(** * GPU telemetry alert engine: rule evaluation, persistence and dispatch

    A shallow embedding of [cmd/alert-engine/alert_engine.go] (rule
    evaluation, alert creation, action dispatch, the Kafka consumer loop),
    of the [resolveAlert] handler of the API server, and of the part of
    [init.sql] those touch.

    - Go's [float64] is IEEE 754 binary64: [spec_float] with the operations
      of [SpecFloat] at precision 53 and maximal exponent 1024.
    - Go's [int] values are only copied around, never computed with: [Z].
    - The relational store is a record of tables (lists of rows), of the
      SERIAL sequences, of a clock, of a schedule of failures and of the
      list of statements sent so far. *)

From Stdlib Require Import ZArith List String Ascii Bool Lia.
From Stdlib Require Import Floats.SpecFloat.
From Stdlib Require DecimalString.
Import ListNotations.
Local Open Scope string_scope.
Local Open Scope Z_scope.

(** ** float64 *)

Module F64.

Definition prec : Z := 53.
Definition emax : Z := 1024.

Definition t : Type := spec_float.

(** The values a Go [float64] can hold. *)
Definition valid (x : t) : bool := valid_binary prec emax x.

Definition div : t -> t -> t := SFdiv prec emax.
Definition mul : t -> t -> t := SFmul prec emax.
(** [gt x y] is Go's [x > y]: false as soon as one side is NaN. *)
Definition gt (x y : t) : bool := SFltb y x.
Definition le (x y : t) : bool := SFleb x y.
Definition eq (x y : t) : bool := SFeqb x y.

(** The float64 nearest to an integer: how an integral literal such as
    [90.0] is read. *)
Definition of_Z (z : Z) : t := binary_normalize prec emax z 0 false.

(** [n / 2] as a float64 (exact for the small [n] used below). *)
Definition of_halves (n : Z) : t := binary_normalize prec emax n (-1) false.

(** [math.IsNaN] and [math.Signbit]. *)
Definition is_nan (x : t) : bool :=
  match x with S754_nan => true | _ => false end.

Definition signbit (x : t) : bool :=
  match x with
  | S754_zero s | S754_infinity s | S754_finite s _ _ => s
  | S754_nan => false
  end.

Definition pinf : t := S754_infinity false.
Definition ninf : t := S754_infinity true.
Definition nan : t := S754_nan.

(** [n / d] rounded to the nearest integer, ties to even ([0 <= n], [0 < d]). *)
Definition round_half_even (n d : Z) : Z :=
  let q := n / d in
  let r := n mod d in
  match 2 * r ?= d with
  | Lt => q
  | Gt => q + 1
  | Eq => if Z.even q then q else q + 1
  end.

(** The number of tenths in [m * 2^e], correctly rounded. *)
Definition tenths (m : positive) (e : Z) : Z :=
  if 0 <=? e then 10 * Zpos m * 2 ^ e
  else round_half_even (10 * Zpos m) (2 ^ (- e)).

Definition decimal (n : Z) : string :=
  DecimalString.NilZero.string_of_uint (N.to_uint (Z.to_N n)).

(** [fmt.Sprintf("%.1f", x)]: one digit after the point, correctly
    rounded; the sign of a negative number is kept also when it rounds to
    zero; [+Inf], [-Inf] and [NaN] for the special values. *)
Definition fmt_1f (x : t) : string :=
  match x with
  | S754_nan => "NaN"
  | S754_infinity false => "+Inf"
  | S754_infinity true => "-Inf"
  | S754_zero s => (if s then "-" else "") ++ "0.0"
  | S754_finite s m e =>
      let n := tenths m e in
      (if s then "-" else "") ++ decimal (n / 10) ++ "." ++ decimal (n mod 10)
  end.

End F64.

Definition float64 : Type := F64.t.

(** ** The data of the alert engine *)

(** [time.Time], kept as an instant on an integer time line. *)
Definition Time : Type := Z.

Record GPUMetric : Type := {
  NodeID : string;
  GPUIndex : Z;
  TemperatureCelsius : float64;
  PowerWatts : float64;
  MemoryUsedMB : float64;
  MemoryTotalMB : float64;
  UtilizationPercent : float64;
  SMClockMHz : Z;
  CollectedAt : Time
}.

(** [Alert]; its fields [NodeID] and [GPUIndex] are [AlertNodeID] and
    [AlertGPUIndex] here, the plain names being those of [GPUMetric]. *)
Record Alert : Type := {
  AlertNodeID : string;
  AlertGPUIndex : Z;
  AlertType : string;
  Severity : string;
  Message : string;
  ThresholdValue : float64;
  ActualValue : float64
}.

(** ** EvaluateRules *)

Definition f90 : float64 := F64.of_Z 90.
Definition f95 : float64 := F64.of_Z 95.
Definition f330 : float64 := F64.of_Z 330.
Definition f100 : float64 := F64.of_Z 100.

Definition temperature_alert (metric : GPUMetric) : Alert :=
  let severity :=
    if F64.gt (TemperatureCelsius metric) f95 then "critical" else "warning" in
  {| AlertNodeID := NodeID metric;
     AlertGPUIndex := GPUIndex metric;
     AlertType := "high_temperature";
     Severity := severity;
     Message := "GPU temperature is " ++ F64.fmt_1f (TemperatureCelsius metric) ++ "¬∞C";
     ThresholdValue := f90;
     ActualValue := TemperatureCelsius metric |}.

Definition power_alert (metric : GPUMetric) : Alert :=
  {| AlertNodeID := NodeID metric;
     AlertGPUIndex := GPUIndex metric;
     AlertType := "high_power";
     Severity := "warning";
     Message := "GPU power consumption is " ++ F64.fmt_1f (PowerWatts metric) ++ "W";
     ThresholdValue := f330;
     ActualValue := PowerWatts metric |}.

** EXERCISE OBJECTIVE **
Give only the number of lines in the listing above that include the string "ActualValue".

** ANSWER FOR THIS EXERCISE **
3